Touted as the next big thing in the play-toearn and GameFi (gaming finance) market, players collect and mint axolotl-inspired digital pets known as Axies.

Before Axie Infinity’s migration to the Ronin network began in April 2021, it had logged 336,764 sales on the Ethereum blockchain, representing some 27 million kg of CO2.

Allegedly a less energy-intensive option, the Ronin network is an Ethereum sidechain created specifically for the game. Had Axie Infinity remained on Ethereum, it would have generated just under 1.5 billion kg of CO2, claims NFT Club. Instead, it has produced just 27 kg of CO2.

However, whatever green karma the game had hoped to earn was overshadowed by the largest breach in the crypto space.
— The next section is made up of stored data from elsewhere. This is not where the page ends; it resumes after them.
Lemma removeRunnerRecord_keeps s0 n k r : settled k (trace s0) → wf_record r →
  keeps s0 n (removeRunnerRecord k r) (λ _ _ m, m = n ∧ True).
Proof.
  intros Hs (_ & _ & Ha). unfold removeRunnerRecord, removeRunnerArtifacts.
  apply (vm_keeps_then _ _ _ _ (λ _ s m, m = n ∧ settled k (trace s))).
  { eapply vm_keeps_then; [by apply remove_all_keeps|]. intros errs s m Hl [-> _]. split; [done|by eapply later_settled]. }
  cbn beta. intros [e|] s m _ [-> Hs']; [done|]. apply keeps_quiet. intros env w x w' Hl Hi _ E. cbn beta in E.
  destruct (disk w !! k); [|simplify_eq; split_and!; done].
  destruct (an_err env) as [e|]; [destruct (errors_is _ e); simplify_eq; split_and!; done|]. injection E as <- <-.
  assert (settled k (trace w)) by (by eapply later_settled).
  split_and!; [|by eapply vm_later_emit|intros q; by apply pending_emit|done].
  apply Inv_emit; [by apply Inv_unlink|done|done].
Qed.

(** The section variables of the operations are fixed from here on. *)
Section operations.
Variable json_error : string → goerror.
Variable eof : goerror.
Variable url_parse : string → option parsed_url.
Variable iso_image : string → gmap string string → string.
Variable Golden ovmfCode accel vnc WorkDir QEMUBin ImgBin : string.
Variable MemMB CPUs : Z.

(** [pid] is the machine of [k], unless that is settled. *)
Definition runs (k : string) (pid : Z) (w : World) : Prop :=
  settled k (trace w) ∨ 0 < pid ∧ OStarted k pid ∈ trace w.

Lemma runs_later k pid w w' : later_than w w' → runs k pid w → runs k pid w'.
Proof.
  intros Hl [?|[? ?]]; [left; by eapply later_settled|right; split; [done|by eapply later_in]].
Qed.

(** What a removal knows of the record it read. *)
Definition known (k : string) (r : runnerRecord) (w : World) : Prop :=
  wf_record r ∧ OClaim k (rr_Name r) ∈ trace w ∧ runs k (rr_PID r) w.

Lemma known_later k r w w' : later_than w w' → known k r w → known k r w'.
Proof.
  intros Hl (? & ? & H). split_and!; [done|by eapply later_in|by eapply runs_later].
Qed.

Lemma readRunnerRecord_keeps s0 n k : record_file k = true →
  keeps s0 n (readRunnerRecord json_error k)
    (λ a w m, m = n ∧ match a with Ok (Some r) => known k r w | _ => True end).
Proof.
  intros Hk. apply keeps_quiet. intros env w a w' Hl Hi _ E. cbn beta in E.
  destruct (disk w !! k) as [data|] eqn:Hd; [|simplify_eq; split_and!; done].
  destruct (an_err env) as [e|]; [destruct (errors_is _ e); simplify_eq; split_and!; done|].
  destruct (inv_files _ Hi k data Hd Hk) as (r & Hr & ->).
  destruct (last_record_wf k r _ (inv_legal _ Hi) Hr) as (Hwf & Hc & Hrec).
  rewrite (proj1 Hwf) in E. injection E as <- <-.
  split_and!; [by apply Inv_emit|by eapply vm_later_emit|intros q; by apply pending_emit|].
  split_and!; [done|by right|]. destruct (recorded k (trace w)) eqn:Er.
  { right. destruct Hrec as [_ Hst]. split; [by eapply started_positive; [apply Hi|]|by right]. }
  left. left. cbn. by rewrite String.eqb_refl, Er.
Qed.

Lemma runnerPID_keeps s0 n k r : known k r s0 →
  keeps s0 n (runnerPID r)
    (λ a w m, m = n ∧ match a with Ok pid => runs k pid w | Err _ => True end).
Proof.
  intros Hk. unfold runnerPID. destruct (is_empty (rr_PIDFile r)); [split; [done|apply Hk]|].
  apply keeps_silent. intros env w a w' Hl Hi _ E. cbn beta in E. pose proof (known_later _ _ _ _ Hl Hk) as (Hwf & Hc & Hs).
  destruct (runnerArtifactPath env w (rr_PIDFile r)); [|simplify_eq; done].
  destruct (disk w !! rr_PIDFile r) as [data|] eqn:Hd; [|simplify_eq; done].
  destruct (an_err env) as [e|]; [destruct (errors_is _ e); simplify_eq; done|].
  destruct Hwf as (_ & Hp & _). rewrite Hp in Hd.
  destruct (inv_pids _ Hi _ _ Hd) as (k' & p & Hc' & Hst & ->).
  rewrite (claimed_by_one _ _ _ _ (inv_legal _ Hi) Hc' Hc) in Hst.
  pose proof (started_positive _ _ _ (inv_legal _ Hi) Hst) as Hpos.
  rewrite trim_space_line, parse_format_int in E by (unfold int64_min, int64_max; lia).
  rewrite (proj2 (Z.leb_gt _ _)) in E by lia. injection E as <- <-. split_and!; [done..|]. right. split; [lia|done].
Qed.

(** A process that does not exist was the machine's, which has ended. *)
Lemma not_alive_settled w k p env : Inv w → runs k p w → alive env w p = false →
  settled k (trace w).
Proof.
  intros Hi [?|[_ Hp]] Ha; [done|]. destruct (inv_gone _ Hi k p Hp) as [?|(m & Hm & _)]; [right; by left|].
  unfold alive in Ha. by rewrite Hm in Ha.
Qed.

Lemma processAlive_keeps s0 n k p : runs k p s0 →
  keeps s0 n (processAlive p) (λ a w m, m = n ∧ match a with Ok false => settled k (trace w) | _ => True end).
Proof.
  intros Hk. apply keeps_silent. intros env w a w' Hl Hi _ E. cbn beta in E.
  destruct (an_err env); [by simplify_eq|]. injection E as <- <-. split_and!; [done..|].
  destruct (alive env w p) eqn:Ha; [done|]. eapply not_alive_settled; [done|by eapply runs_later|exact Ha].
Qed.

Lemma waitForProcessExit_keeps s0 n k p : runs k p s0 →
  keeps s0 n (waitForProcessExit p) (λ a w m, m = n ∧ match a with None => settled k (trace w) | Some _ => True end).
Proof.
  intros Hk. apply keeps_silent. intros env w a w' Hl Hi _ E. cbn beta in E.
  destruct (an_err env); [by simplify_eq|]. destruct (alive env w p) eqn:Ha; cbn [negb] in E.
  - destruct (an_ctx env); [|done]. by simplify_eq.
  - injection E as <- <-. split_and!; [done..|]. eapply not_alive_settled; [done|by eapply runs_later|exact Ha].
Qed.

(** A step that only reads. *)
Lemma keeps_reads {X} s0 n (f : answers → World → option (X * World)) :
  (∀ env w r w', f env w = Some (r, w') → w' = w) → keeps s0 n (step f) (λ _ _ m, m = n ∧ True).
Proof.
  intros Hf. apply keeps_silent. intros env w r w' _ Hi _ E. by rewrite (Hf env w r w' E).
Qed.

Lemma RemoveOwnedRunner_keeps s0 n id : keeps s0 n (RemoveOwnedRunner json_error eof id) (λ _ _ m, m = n ∧ True).
Proof.
  unfold RemoveOwnedRunner. destruct (has_suffix ".runner.json" id) eqn:Hid; [|done]. cbn [negb].
  eapply vm_keeps_then; [apply keeps_reads; intros env w r w'; cbn beta; repeat case_match; congruence|].
  cbn beta. intros [e|] s m Hl [-> _]; [done|].
  eapply vm_keeps_then; [by apply readRunnerRecord_keeps|]. cbn beta. intros [[r|]|e] s1 m _ [-> Hk]; [|done..].
  eapply vm_keeps_then; [by apply runnerPID_keeps|]. cbn beta. intros [p|e] s2 m Hl2 [-> Hp]; [|done].
  pose proof (proj1 Hk) as Hwf. destruct (Z.eqb_spec p 0) as [->|Hne]; cbn [negb].
  - destruct (rr_Started r); [done|]. apply removeRunnerRecord_keeps; [|done]. by destruct Hp as [?|[? _]].
  - eapply vm_keeps_then; [by apply processAlive_keeps|]. cbn beta. intros [[]|e] s3 m Hl3 [-> Hs]; [| |done].
    + eapply vm_keeps_then; [apply keeps_reads; congruence|]. cbn beta. intros [e|] s4 m Hl4 [-> _]; [done|].
      eapply vm_keeps_then.
      { apply waitForProcessExit_keeps. eapply runs_later, Hp. by transitivity s3. }
      cbn beta. intros [e|] s5 m _ [-> Hs5]; [done|]. by apply removeRunnerRecord_keeps.
    + by apply removeRunnerRecord_keeps.
Qed.

(** *** Listing and start-up *)

Lemma list_records_keeps s0 n o paths owned : keeps s0 n (list_records json_error o paths owned) (λ _ _ m, m = n ∧ True).
Proof.
  revert s0 owned. induction paths as [|p paths IH]; intros s0 owned; cbn [list_records]; [done|].
  eapply vm_keeps_then; [apply keeps_reads; intros env w r w'; cbn beta; repeat case_match; congruence|].
  cbn beta. intros [r|e] s m _ [-> _]; [|done]. destruct (negb _); [apply IH|]. destruct (_ || _); [done|apply IH].
Qed.

Lemma ListOwnedRunners_keeps s0 n o : keeps s0 n (ListOwnedRunners json_error o) (λ _ _ m, m = n ∧ True).
Proof.
  unfold ListOwnedRunners. destruct (_ || _); [done|]. eapply vm_keeps_then; [apply keeps_reads; congruence|].
  cbn beta. intros paths s m _ [-> _]. apply list_records_keeps.
Qed.

Lemma remove_matches_keeps s0 n pat : (∀ p, has_suffix pat p = true → record_file p = false) →
  keeps s0 n (remove_matches (has_suffix pat)) (λ _ _ m, m = n ∧ True).
Proof.
  intros Hpat. unfold remove_matches.
  apply (vm_keeps_then _ _ _ _ (λ a _ m, m = n ∧ ∀ p, p ∈ a → has_suffix pat p = true)).
  { apply keeps_silent. intros env w a w' _ Hi _ [= <- <-]. split_and!; [done..|]. intros p [? _]%list_elem_of_filter. done. }
  intros paths s m _ [-> Hp]. apply vm_keeps_fold. intros b p s' Hin. apply keeps_next; [|done].
  apply (keeps_silent _ _ _ (λ _ _, True)). intros env w r w' _ Hi _ E. cbn beta in E. destruct (an_err env); simplify_eq; [done|].
  split_and!; [|done..]. apply Inv_unlink; [done|]. intros Hr. by rewrite Hpat in Hr by auto.
Qed.
(* ===== verification/ConfigFile.v ===== *)
(** * The configuration file on disk

    [internal/config/connect.go], [template.go] and [dotenv.go]: the sections
    that [connect] writes into an existing configuration, the starter pool, and
    the variables of the [.env] files.

    A configuration is edited as a tree of YAML nodes.  The parser and the
    printer of YAML are a library; here they are parameters. *)

From S2P Require Import Prelude GoErr GoStr Filepath Host.

Local Open Scope Z_scope.
Local Open Scope go_scope.

(** ** YAML nodes *)

Inductive node_kind := DocumentNode | SequenceNode | MappingNode | ScalarNode | AliasNode.

(** [yaml.Node]; [extra] is what connect neither reads nor writes: the anchor,
    the alias, the position and the other comments. *)
Inductive node := Node (Kind : node_kind) (Style : Z) (Tag Value HeadComment : string) (extra : list string) (Content : list node).

Definition Kind (n : node) : node_kind := let 'Node k _ _ _ _ _ _ := n in k.
Definition Tag (n : node) : string := let 'Node _ _ t _ _ _ _ := n in t.
Definition Value (n : node) : string := let 'Node _ _ _ v _ _ _ := n in v.
Definition HeadComment (n : node) : string := let 'Node _ _ _ _ h _ _ := n in h.
Definition Content (n : node) : list node := let 'Node _ _ _ _ _ _ c := n in c.
Definition set_content (c : list node) (n : node) : node := let 'Node k s t v h e _ := n in Node k s t v h e c.
Definition set_comment (h : string) (n : node) : node := let 'Node k s t v _ e c := n in Node k s t v h e c.
Definition set_style (s : Z) (n : node) : node := let 'Node k _ t v h e c := n in Node k s t v h e c.
Definition retag (kind : node_kind) (tag value : string) (n : node) : node := let 'Node _ s _ _ h e c := n in Node kind s tag value h e c.

Definition scalar (tag value : string) : node := Node ScalarNode 0 tag value "" [] [].
Definition new_mapping : node := Node MappingNode 0 "" "" "" [] [].

#[export] Instance node_kind_dec : EqDecision node_kind.
Proof. solve_decision. Defined.
Definition is_mapping (n : node) : bool := bool_decide (Kind n = MappingNode).

(** [findKey]: the value of the first such key, and the index of the key. *)
Fixpoint find_pair (key : string) (i : nat) (c : list node) : option (node * nat) :=
  match c with
  | k :: v :: c => if String.eqb (Value k) key then Some (v, i) else find_pair key (i + 2) c
  | _ => None
  end.
Definition findKey (m : node) (key : string) : option (node * nat) := find_pair key 0 (Content m).

(** The value of a key is changed in place, or the key is appended. *)
Definition put_key (key : string) (change : node → node) (fresh : node) (m : node) : node :=
  match findKey m key with
  | Some (v, i) => set_content (<[i + 1 := change v]> (Content m))%nat m
  | None => set_content (Content m ++ [scalar "" key; fresh]) m
  end.

(** [upsertMapping], and what is then done with the mapping it returns. *)
Definition as_mapping (v : node) : node :=
  if is_mapping v then v else set_content [] (retag MappingNode "!!map" (Value v) v).
Definition upsertMapping (key : string) (edit : node → node) (m : node) : node :=
  put_key key (edit ∘ as_mapping) (edit new_mapping) m.

Definition setScalar (key value : string) (m : node) : node :=
  put_key key (retag ScalarNode "!!str" value) (scalar "!!str" value) m.
Definition setInt (key : string) (value : Z) (m : node) : node :=
  put_key key (retag ScalarNode "!!int" (format_int value)) (scalar "!!int" (format_int value)) m.
Definition setScalarIfAbsent (key value : string) (m : node) : node :=
  match findKey m key with None => setScalar key value m | Some _ => m end.
Definition removeKey (key : string) (m : node) : node :=
  match findKey m key with
  | Some (_, i) => set_content (take i (Content m) ++ drop (i + 2) (Content m)) m
  | None => m
  end.

(** ** The sections of connect *)

Definition github_section (scope owner repo : string) (gh : node) : node :=
  let gh := setScalarIfAbsent "url" "https://github.com" gh in
  let gh := setScalar "scope" scope gh in
  let gh := setScalar "owner" owner gh in
  if String.eqb scope "repo" then setScalar "repo" repo gh else gh.

Definition app_section (appID installationID : Z) (keyPath : string) (auth : node) : node :=
  let auth := removeKey "pat" auth in
  let auth := removeKey "client_id" auth in
  let auth := removeKey "token_path" auth in
  let auth := setInt "app_id" appID auth in
  let auth := setInt "installation_id" installationID auth in
  setScalar "private_key_path" keyPath auth.

Definition device_section (clientID tokenPath : string) (auth : node) : node :=
  let auth := removeKey "pat" auth in
  let auth := removeKey "app_id" auth in
  let auth := removeKey "installation_id" auth in
  let auth := removeKey "private_key_path" auth in
  let auth := setScalar "client_id" clientID auth in
  setScalar "token_path" tokenPath auth.

Definition app_doc (scope owner repo : string) (appID installationID : Z) (keyPath : string) (doc : node) : node :=
  upsertMapping "auth" (app_section appID installationID keyPath) (upsertMapping "github" (github_section scope owner repo) doc).
Definition device_doc (scope owner repo clientID tokenPath : string) (doc : node) : node :=
  upsertMapping "auth" (device_section clientID tokenPath) (upsertMapping "github" (github_section scope owner repo) doc).

(** ** The starter pool *)

Definition FallbackDockerHost (goos : string) : string :=
  if String.eqb goos "windows" then "npipe:////./pipe/docker_engine" else "unix:///var/run/docker.sock".

(** The system of the pool, and the architecture as runners name it. *)
Definition starter_os (daemonOS : string) : string := if is_empty daemonOS then "linux" else daemonOS.
Definition starter_arch (goarch architecture : string) : string :=
  let a := if is_empty architecture then goarch else architecture in
  if bool_mem a ["amd64"; "x86_64"] then "x64"
  else if String.eqb a "aarch64" then "arm64"
  else if bool_mem a ["armv7l"; "armv6l"] then "arm"
  else a.

Definition lines (l : list string) : string := String.concat "" ((λ s, s +:+ String "010" "") <$> l).
Definition PoolsYAML (goos goarch dockerHost architecture daemonOS : string) : string :=
  let os := starter_os daemonOS in
  lines
    [""; "pools:";
     "  # A first pool, ready to run. `multirunner doctor` checks it against this host.";
     "  #";
     "  # Everything below is optional except name, os and docker.host. Provisioning";
     "  # defaults to scaleset for repo and org scopes and pool for scope=repos;";
     "  # backend defaults to docker, and qemu needs no docker.host at all. Cache,";
     "  # git cache, metrics and webhook tuning are covered in config.example.yaml.";
     "  - name: " +:+ os +:+ "-pool";
     "    # linux | windows";
     "    os: " +:+ os;
     "    # Idle runners, or the cap on concurrent runners when autoscaling.";
     "    size: 2";
     "    # What a workflow's runs-on has to match.";
     "    labels: [self-hosted, " +:+ os +:+ ", " +:+ quote (starter_arch goarch architecture) +:+ "]";
     "    # linux: minimal, native-build, node, dotnet, rust, go";
     "    # windows: minimal, node, dotnet, buildtools";
     "    # Or set image: instead, to pin one of your own.";
     "    image_tier: minimal";
     "    docker:";
     "      # Other common endpoints:";
     "      #   tcp://127.0.0.1:2375             WSL2 Docker Engine over TCP";
     "      #   npipe:////./pipe/docker_engine   Docker Desktop / Podman on Windows";
     "      #   unix:///var/run/docker.sock      Linux host daemon";
     "      host: " +:+ quote (if is_empty dockerHost then FallbackDockerHost goos else dockerHost);
     "      # Mounts the host Docker socket into the job: trusted workflows only.";
     "      enable_dind: false";
     "    tool_cache:";
     "      # shared-volume persists hostedtoolcache between runners; off disables it.";
     "      mode: shared-volume"].

(** The pools of a configuration that has none. *)
Definition no_pools (v : node) : bool :=
  String.eqb (Tag v) "!!null" || (bool_decide (Kind v = SequenceNode) && bool_decide (Content v = [])).
Definition add_pools (key value : node) (doc : node) : option node :=
  match findKey doc "pools" with
  | Some (v, i) =>
      if no_pools v
      then Some (set_style 0 (set_content (<[i + 1 := set_comment (HeadComment v) value]> (Content doc))%nat doc))
      else None
  | None => Some (set_style 0 (set_content (Content doc ++ [key; value]) doc))
  end.

(** ** The file *)

Section file.
Context `{!Disk}.
(** yaml.v3: the document of a text, and the text of a document. *)
Variable yaml_unmarshal : string → result node.
Variable yaml_encode : node → result string.
Variables goos goarch : string.

Record ConnectHints := Hints { h_Provisioning : string; h_WebhookListen : string; h_GitHubURL : string; h_Pools : Z }.
(** [yaml.Unmarshal] into a [Config]. *)
Variable decode_hints : string → option ConnectHints.

Definition ReadConnectHints (path : string) : M world (option ConnectHints) :=
  let? data := read_file path in
  ret match data with Ok data => decode_hints data | Err _ => None end.

Definition newDocument : node := Node DocumentNode 0 "" "" "" [] [new_mapping].

(** The document; its root is the one node it contains. *)
Definition loadOrNewDocument (path : string) : M world node :=
  let? data := read_file path in
  match data with
  | Err e => if errors_is "os.ErrNotExist" e then ret newDocument
             else throw (errorf_w ("read config " +:+ path +:+ ": ") e)
  | Ok data =>
      match yaml_unmarshal data with
      | Err e => throw (EWrap ("parse config " +:+ path +:+ ": ") e " (fix or move it, then re-run)")
      | Ok root =>
          match Content root with
          | [] => ret newDocument
          | [m] => if is_mapping m then ret root
                   else throw (errorf ("config " +:+ path +:+ " is not a YAML mapping; refusing to overwrite it"))
          | _ => throw (errorf ("config " +:+ path +:+ " is not a YAML mapping; refusing to overwrite it"))
          end
      end
  end.

(** The root mapping is edited in place. *)
Definition edit_root (edit : node → node) (file : node) : node :=
  match Content file with m :: rest => set_content (edit m :: rest) file | [] => file end.
Definition root_of (file : node) : node := match Content file with m :: _ => m | [] => new_mapping end.

Definition writeFileAtomic (path data : string) : M world unit :=
  with_temp (Dir path) ".mr-config-" ".tmp" ("create temp config in " +:+ Dir path +:+ ": ") (λ tmpName,
    wrap "chmod temp config: " (chmod tmpName 384) ;;;
    wrap "write temp config: " (write tmpName data) ;;;
    wrap "close temp config: " (close tmpName) ;;;
    wrap ("replace config " +:+ path +:+ ": ") (rename tmpName path)).

Definition renderConfig (path : string) (file : node) : M world unit :=
  let! text := of_result (yaml_encode file) in
  writeFileAtomic path text.

Definition WriteAppAuth (path scope owner repo : string) (appID installationID : Z) (keyPath : string) : M world unit :=
  let! file := loadOrNewDocument path in
  renderConfig path (edit_root (app_doc scope owner repo appID installationID keyPath) file).

Definition WriteDeviceAuth (path scope owner repo clientID tokenPath : string) : M world unit :=
  let! file := loadOrNewDocument path in
  renderConfig path (edit_root (device_doc scope owner repo clientID tokenPath) file).

Definition starterPoolNodes (dockerHost architecture osType : string) : result (node * node) :=
  match yaml_unmarshal (PoolsYAML goos goarch dockerHost architecture osType) with
  | Err e => Err (errorf_w "parse the starter pool template: " e)
  | Ok parsed =>
      match Content parsed with
      | [m] =>
          if negb (is_mapping m) then Err (errorf "the starter pool template is not a YAML mapping")
          else match findKey m "pools" with
               | None => Err (errorf "the starter pool template has no pools key")
               | Some (v, i) => Ok (nth i (Content m) v, v)
               end
      | _ => Err (errorf "the starter pool template is not a YAML mapping")
      end
  end.

Definition add_starter (path dockerHost architecture osType : string) (file : node) : M world bool :=
  let! kv := of_result (starterPoolNodes dockerHost architecture osType) in
  renderConfig path (edit_root (λ doc, default doc (add_pools kv.1 kv.2 doc)) file) ;;; ret true.

Definition EnsureStarterPool (path dockerHost architecture osType : string) : M world bool :=
  let! file := loadOrNewDocument path in
  match findKey (root_of file) "pools" with
  | Some (v, _) => if no_pools v then add_starter path dockerHost architecture osType file else ret false
  | None => add_starter path dockerHost architecture osType file
  end.

(** ** Variables of .env files *)

(** [parseDotEnvLine] *)
Definition unquoted (val : string) : string :=
  match val with
  | String q rest =>
      if (2 <=? String.length val)%nat && (Ascii.eqb q "034" || Ascii.eqb q "'") && has_suffix (String q "") rest
      then trim_suffix (String q "") rest else val
  | "" => val
  end.
Definition parseDotEnvLine (line : string) : option (string * string) :=
  let s := trim_space line in
  if is_empty s || has_prefix "#" s then None
  else
    let s := trim_prefix "export " s in
    let '(before, after, ok) := cut "=" s in
    if negb ok || is_empty before then None
    else
      let key := trim_space before in
      if is_empty key then None else Some (key, unquoted (trim_space after)).

(** The environment of the process; a name or a value with a NUL is refused. *)
Definition Setenv (key val : string) (env : gmap string string) : gmap string string :=
  if str_mem "000" key || str_mem "000" val then env else <[key := val]> env.

Definition dotenv_line (st : gset string * gmap string string) (line : string) : gset string * gmap string string :=
  let '(seen, env) := st in
  match parseDotEnvLine line with
  | Some (key, val) =>
      if bool_decide (key ∈ seen) then st
      else match env !! key with
           | Some _ => ({[key]} ∪ seen, env)
           | None => ({[key]} ∪ seen, Setenv key val env)
           end
  | None => st
  end.

(** [applyDotEnv] of a file that is there. *)
Definition applyDotEnv (content : option string) (st : gset string * gmap string string) : gset string * gmap string string :=
  match content with Some text => foldl dotenv_line st (scan_lines text) | None => st end.
Definition loadDotEnv (configDir : string) (fs : gmap string file) (env : gmap string string) : gmap string string :=
  (foldl (λ st p, applyDotEnv (f_data <$> fs !! p) st) (∅, env) [Join configDir ".env"; ".env"]).2.
End file.
(* ===== verification/DoctorSpec.v ===== *)
(** * The preflight

    The budget of a phase of doctor is enough: however the checks are scheduled
    and however long they take, each gets a slot in time and its full limit.
    And doctor passes exactly on what it promises to check. *)

From S2P Require Import Prelude GoErr GoStr ImageVersions Config ConfigSpec GitHub Redact ServiceHost Containers Doctor.

Local Open Scope Z_scope.

(** ** The budget *)

Local Notation L := remoteRepoCheckTimeout.
Local Notation K := repoCheckConcurrency.

Section budget.
Variable answer : nat → result bool.
Variable n : nat.
Hypothesis few : Z.of_nat n < 2 ^ 28.
Local Notation B := (remoteCheckBudget n).
Local Notation step := (check_step answer B).

(** The whole waves that [m] checks fill. *)
Definition waves (m : nat) : Z := Z.of_nat (m `div` K).
Definition started (c : checks) : nat := (n - length (waiting c))%nat.
Definition late (t : Z) (k : check) : bool := t <? ck_start k.

Lemma L_value : L = 20 * 10 ^ 9.
Proof. done. Qed.

Lemma budget_waves : (0 < n)%nat → waves (n - 1) * L + L ≤ B.
Proof using few.
  intros Hn. unfold remoteCheckBudget, waves. rewrite L_value. set (w := _ `quot` _).
  assert (w = Z.of_nat ((n - 1) `div` K) + 1) as Hw.
  { unfold w, K. rewrite Z.quot_div_nonneg, Nat2Z.inj_div by lia. rewrite <- (Z.div_add _ 1) by lia. f_equal. lia. }
  assert (Z.of_nat ((n - 1) `div` K) < 2 ^ 28) by (rewrite Nat2Z.inj_div; apply Z.div_lt_upper_bound; unfold K; lia).
  rewrite wrap64_id by (rewrite Hw; unfold int64_min, int64_max; lia). unfold remoteCheckTimeout.
  destruct (Z.ltb_spec (90 * 10 ^ 9) (w * (20 * 10 ^ 9))); lia.
Qed.

Lemma budget_positive : 0 < B.
Proof. unfold remoteCheckBudget, remoteCheckTimeout. destruct (Z.ltb_spec (90 * 10 ^ 9) (wrap64 ((Z.of_nat n + Z.of_nat K - 1) `quot` Z.of_nat K * L))); lia. Qed.

Lemma waves_mono m m' : (m ≤ m')%nat → waves m ≤ waves m'.
Proof. intros Hm. unfold waves. apply Nat2Z.inj_le, Nat.Div0.div_le_mono. done. Qed.

(** What holds in every state: at most eight checks run; a check that waits has
    waited through whole waves only; few of those that run have started late;
    each that runs has its full limit. *)
Record Inv (c : checks) : Prop := {
  inv_clock : 0 ≤ clock c;
  inv_waiting : (length (waiting c) ≤ n)%nat;
  inv_slots : (length (running c) ≤ K)%nat;
  inv_wait : waiting c ≠ [] → clock c ≤ waves (started c) * L;
  inv_late : ∀ j, (length (filter (λ k, late ((Z.of_nat j - 1) * L) k = true) (running c)) ≤ started c - j * K)%nat;
  inv_run : Forall (λ k, 0 ≤ ck_takes k ∧ ck_start k ≤ clock c ∧ ck_start k + L ≤ B) (running c);
  inv_bound : clock c ≤ B;
  inv_ended : ∀ i e, ended c !! i = Some e → e = Answered (answer i) ∨ e = TimedOut L;
  inv_repos : ∀ i, (i < n)%nat ↔ i ∈ waiting c ∨ i ∈ ck_repo <$> running c ∨ is_Some (ended c !! i)
}.

Lemma allowed_full k : ck_start k + L ≤ B → allowed B (ck_start k) = L.
Proof. unfold allowed. lia. Qed.

Lemma start_inv : Inv (start_checks n).
Proof.
  constructor; cbn.
  - done.
  - by rewrite length_seq.
  - lia.
  - intros _. unfold waves. rewrite L_value. lia.
  - intros j. cbn. lia.
  - constructor.
  - pose proof budget_positive. lia.
  - intros i e. by rewrite lookup_empty.
  - intros i. rewrite elem_of_seq, elem_of_nil, lookup_empty. split; [left; lia|]. intros [?|[[]|[? ?]]]; [lia|done].
Qed.

Lemma filter_app_late t l k : length (filter (λ k, late t k = true) (l ++ [k])) =
  (length (filter (λ k, late t k = true) l) + (if late t k then 1 else 0))%nat.
Proof. rewrite filter_app, length_app, filter_cons. f_equal. destruct (late t k); [by rewrite decide_True|by rewrite decide_False]. Qed.

(** A check that waits is before the last wave. *)
Lemma waiting_early c : Inv c → waiting c ≠ [] → clock c + L ≤ B.
Proof using few.
  intros Hi Hw. pose proof (inv_wait c Hi Hw). pose proof (inv_waiting c Hi) as Hn.
  assert (0 < length (waiting c))%nat as Hp by (destruct (waiting c); [done|cbn; lia]).
  pose proof (waves_mono (started c) (n - 1) ltac:(unfold started; lia)). pose proof (budget_waves ltac:(lia)). rewrite L_value in *. lia.
Qed.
On March 23, hackers compromised the Ronin network and stole some US$620 million in Ether and USD Coin (USDC). Ho Chi Minh-based game developer Sky Mavis will reportedly take a US$450 million balance sheet hit to ensure all the stolen crypto is replenished, and COO Aleksander Leonard Larsen says recovering the lost funds could take two years.

‘A crime against humanity’

Based on the average figure that a single tree can process 60kg of CO2 in its lifetime, NFT Club calculates that 1.37 trees are needed to offset a single NFT sale.

NFT Club even named rapper Snoop Dogg, who has been vocal about his virtual collections. “[He] currently has a portfolio of 3,683 NFTs, meaning he would need to plant 5,050 trees to account for the environmental impact of his collection.”

Reducing emissions from NFT use on Ethereum could come from a number of fronts, says the Blockchain for Climate Foundation, a Vancouver-based consulting firm that aims to “put the Paris Agreement on the blockchain”.

These steps include moving from a proof-of-work model to a proof-of-stake mechanism, developing “layer 2” solutions like the Ronin sidechain and purchasing high-quality carbon offsets for the remaining emissions.

But with the potential returns to be reaped from NFTs, will people care?

NonFungible reports US$5.4 billion in total resale profits from NFTs in 2021, a staggering 44,681% y-o-y leap.

One figure did fall, however. Average ownership between two transactions shrank 69% y-o-y to just 48 days, reflecting a more fickle and opportunistic market.

As Texas-based digital artist Everest Pipkin states in a March 2021 blog post: “Cryptocurrency is never going to be ecologically just."

“During unprecedented temperature increases, sea level rise, the total loss of permanent sea ice, widespread species extinction, countless severe weather events and all the other hallmarks of total climate collapse, this kind of gleeful wastefulness is — and I am not being hyperbolic — a crime against humanity.”